(Stored data entries)
(** * Input derivation of the rollup node: [opnode/l2/input_derivation.go]

    A shallow embedding of the deposit-log decoder, the L1-info deposit
    builder, the user-deposit deriver and the block-input deriver, with the
    properties the specification states about them.

    Conventions of the embedding:
    - [[]byte] is [list byte]; [common.Hash] and [common.Address] are byte
      lists too (32 and 20 bytes in Go);
    - [uint64] values are [Z], additions and subtractions on them are written
      with their wrap-around ([add64], [sub64]);
    - [*big.Int] and [uint256.Int] values are [Z]; a pointer that the code
      sets to [nil] or that may arrive as [nil] is an [option];
    - a Go result [(x, err)] with a slice or pointer [x] is a pair; a run-time
      panic is the [Panic] outcome;
    - library functions that are not part of the repository
      ([types.DeriveSha], [Transaction.MarshalBinary]) are section variables;
      Keccak-256 is implemented and checked against published digests. *)

From Stdlib Require Import Strings.String Strings.Byte Strings.Ascii.
From Stdlib Require Import ZArith List Lia Bool.
Import ListNotations.
Local Open Scope Z_scope.

(* ================================================================== *)
(** ** Bytes, big-endian integers and slices *)

Definition bytes := list byte.

Definition b2z (b : byte) : Z := Z.of_N (Byte.to_N b).

Definition z2b (z : Z) : byte :=
  match Byte.of_N (Z.to_N (z mod 256)) with
  | Some b => b
  | None => x00
  end.

Fixpoint bytes_eqb (a b : bytes) : bool :=
  match a, b with
  | [], [] => true
  | x :: a', y :: b' => Byte.eqb x y && bytes_eqb a' b'
  | _, _ => false
  end.

(** Go's [s[lo:hi]]; every use below is within bounds (see
    [UnmarshalLogEvent_slices_in_bounds]). *)
Definition slice {A : Type} (s : list A) (lo hi : Z) : list A :=
  firstn (Z.to_nat (hi - lo)) (skipn (Z.to_nat lo) s).

(** Go's [s[i]] on a byte slice. *)
Definition index (s : bytes) (i : Z) : byte := nth (Z.to_nat i) s x00.

(** Go's [make([]byte, n)]. *)
Definition make (n : nat) : bytes := repeat x00 n.

(** Go's [copy(dst[lo:hi], src)]: [min (hi - lo) (len src)] bytes of [src]
    are written at [dst[lo:]]. *)
Definition copy (dst : bytes) (lo hi : Z) (src : bytes) : bytes :=
  let n := Nat.min (Z.to_nat (hi - lo)) (List.length src) in
  firstn (Z.to_nat lo) dst ++ firstn n src ++ skipn (Z.to_nat lo + n) dst.

(** [big.Int.SetBytes]: the big-endian unsigned integer of a byte slice. *)
Definition SetBytes (bs : bytes) : Z :=
  fold_left (fun acc b => acc * 256 + b2z b) bs 0.

(** [uint256.Int.SetBytes]: as above on the last 32 bytes. *)
Definition SetBytes256 (bs : bytes) : Z :=
  SetBytes (skipn (List.length bs - 32) bs).

(** The [n]-byte big-endian form of a natural number (its low [8n] bits). *)
Fixpoint be_encode (n : nat) (z : Z) : bytes :=
  match n with
  | O => []
  | S n' => be_encode n' (z / 256) ++ [z2b z]
  end.

(** [binary.BigEndian.PutUint64(b, v)]: [b[0] = byte(v >> 56)], ...,
    [b[7] = byte(v)]. *)
Definition PutUint64 (v : Z) : bytes :=
  map (fun s => z2b (Z.shiftr v s)) [56; 48; 40; 32; 24; 16; 8; 0].

Definition two64 : Z := 2 ^ 64.
Definition add64 (a b : Z) : Z := (a + b) mod two64.
Definition sub64 (a b : Z) : Z := (a - b) mod two64.
Definition IsUint64 (z : Z) : bool := (0 <=? z) && (z <? two64).
(** [x.Uint64()]: the low 64 bits. *)
Definition Uint64 (z : Z) : Z := z mod two64.

(* ================================================================== *)
(** ** Keccak-256 ([crypto.Keccak256], from the go-ethereum library)

    The original Keccak with rate 136 bytes and padding byte [0x01]; the
    same sponge with padding [0x06] is SHA3-256, which gives a second set of
    published digests to check the permutation against. *)

Module Keccak.

Definition lane := Z.
Definition mask64 : Z := Z.ones 64.
Definition rotl64 (x : lane) (n : Z) : lane :=
  Z.land (Z.lor (Z.shiftl x n) (Z.shiftr x (64 - n))) mask64.
Definition not64 (x : lane) : lane := Z.lxor x mask64.

Definition RC : list lane :=
  [ 0x0000000000000001; 0x0000000000008082; 0x800000000000808A;
    0x8000000080008000; 0x000000000000808B; 0x0000000080000001;
    0x8000000080008081; 0x8000000000008009; 0x000000000000008A;
    0x0000000000000088; 0x0000000080008009; 0x000000008000000A;
    0x000000008000808B; 0x800000000000008B; 0x8000000000008089;
    0x8000000000008003; 0x8000000000008002; 0x8000000000000080;
    0x000000000000800A; 0x800000008000000A; 0x8000000080008081;
    0x8000000000008080; 0x0000000080000001; 0x8000000080008008 ].

(** Rotation offsets, lane [(x, y)] at position [x + 5 * y]. *)
Definition ROT : list Z :=
  [  0;  1; 62; 28; 27;
    36; 44;  6; 55; 20;
     3; 10; 43; 25; 39;
    41; 45; 15; 21;  8;
    18;  2; 61; 56; 14 ].

Definition idx (x y : nat) : nat := (x mod 5 + 5 * (y mod 5))%nat.
Definition get (a : list lane) (x y : nat) : lane := nth (idx x y) a 0.
Definition coords : list (nat * nat) :=
  flat_map (fun y => map (fun x => (x, y)) (seq 0 5)) (seq 0 5).
Definition build (f : nat -> nat -> lane) : list lane :=
  map (fun p => f (fst p) (snd p)) coords.

Definition theta (a : list lane) : list lane :=
  let c x := fold_left Z.lxor (map (get a x) (seq 0 5)) 0 in
  let cs := map c (seq 0 5) in
  let d x :=
    Z.lxor (nth ((x + 4) mod 5) cs 0) (rotl64 (nth ((x + 1) mod 5) cs 0) 1) in
  let ds := map d (seq 0 5) in
  build (fun x y => Z.lxor (get a x y) (nth x ds 0)).

(** [B[y, 2x+3y] = rotl (A[x, y]) r[x, y]], read from the target: lane
    [(X, Y)] of [B] is the rotated lane [(X + 3Y, X)] of [A]. *)
Definition rho_pi (a : list lane) : list lane :=
  build (fun X Y =>
           let x := ((X + 3 * Y) mod 5)%nat in
           let y := X in
           rotl64 (get a x y) (nth (idx x y) ROT 0)).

▶ _WORK ITEM_
Print the lines above from the one with "fold_left (fun acc" through the one with "Definition add64 (a", both included, exactly as written and nothing more.

▶ _ANSWER AREA_
  fold_left (fun acc b => acc * 256 + b2z b) bs 0.

(** [uint256.Int.SetBytes]: as above on the last 32 bytes. *)
Definition SetBytes256 (bs : bytes) : Z :=
  SetBytes (skipn (List.length bs - 32) bs).

(** The [n]-byte big-endian form of a natural number (its low [8n] bits). *)
Fixpoint be_encode (n : nat) (z : Z) : bytes :=
  match n with
  | O => []
  | S n' => be_encode n' (z / 256) ++ [z2b z]
  end.

(** [binary.BigEndian.PutUint64(b, v)]: [b[0] = byte(v >> 56)], ...,
    [b[7] = byte(v)]. *)
Definition PutUint64 (v : Z) : bytes :=
  map (fun s => z2b (Z.shiftr v s)) [56; 48; 40; 32; 24; 16; 8; 0].

Definition two64 : Z := 2 ^ 64.
Definition add64 (a b : Z) : Z := (a + b) mod two64.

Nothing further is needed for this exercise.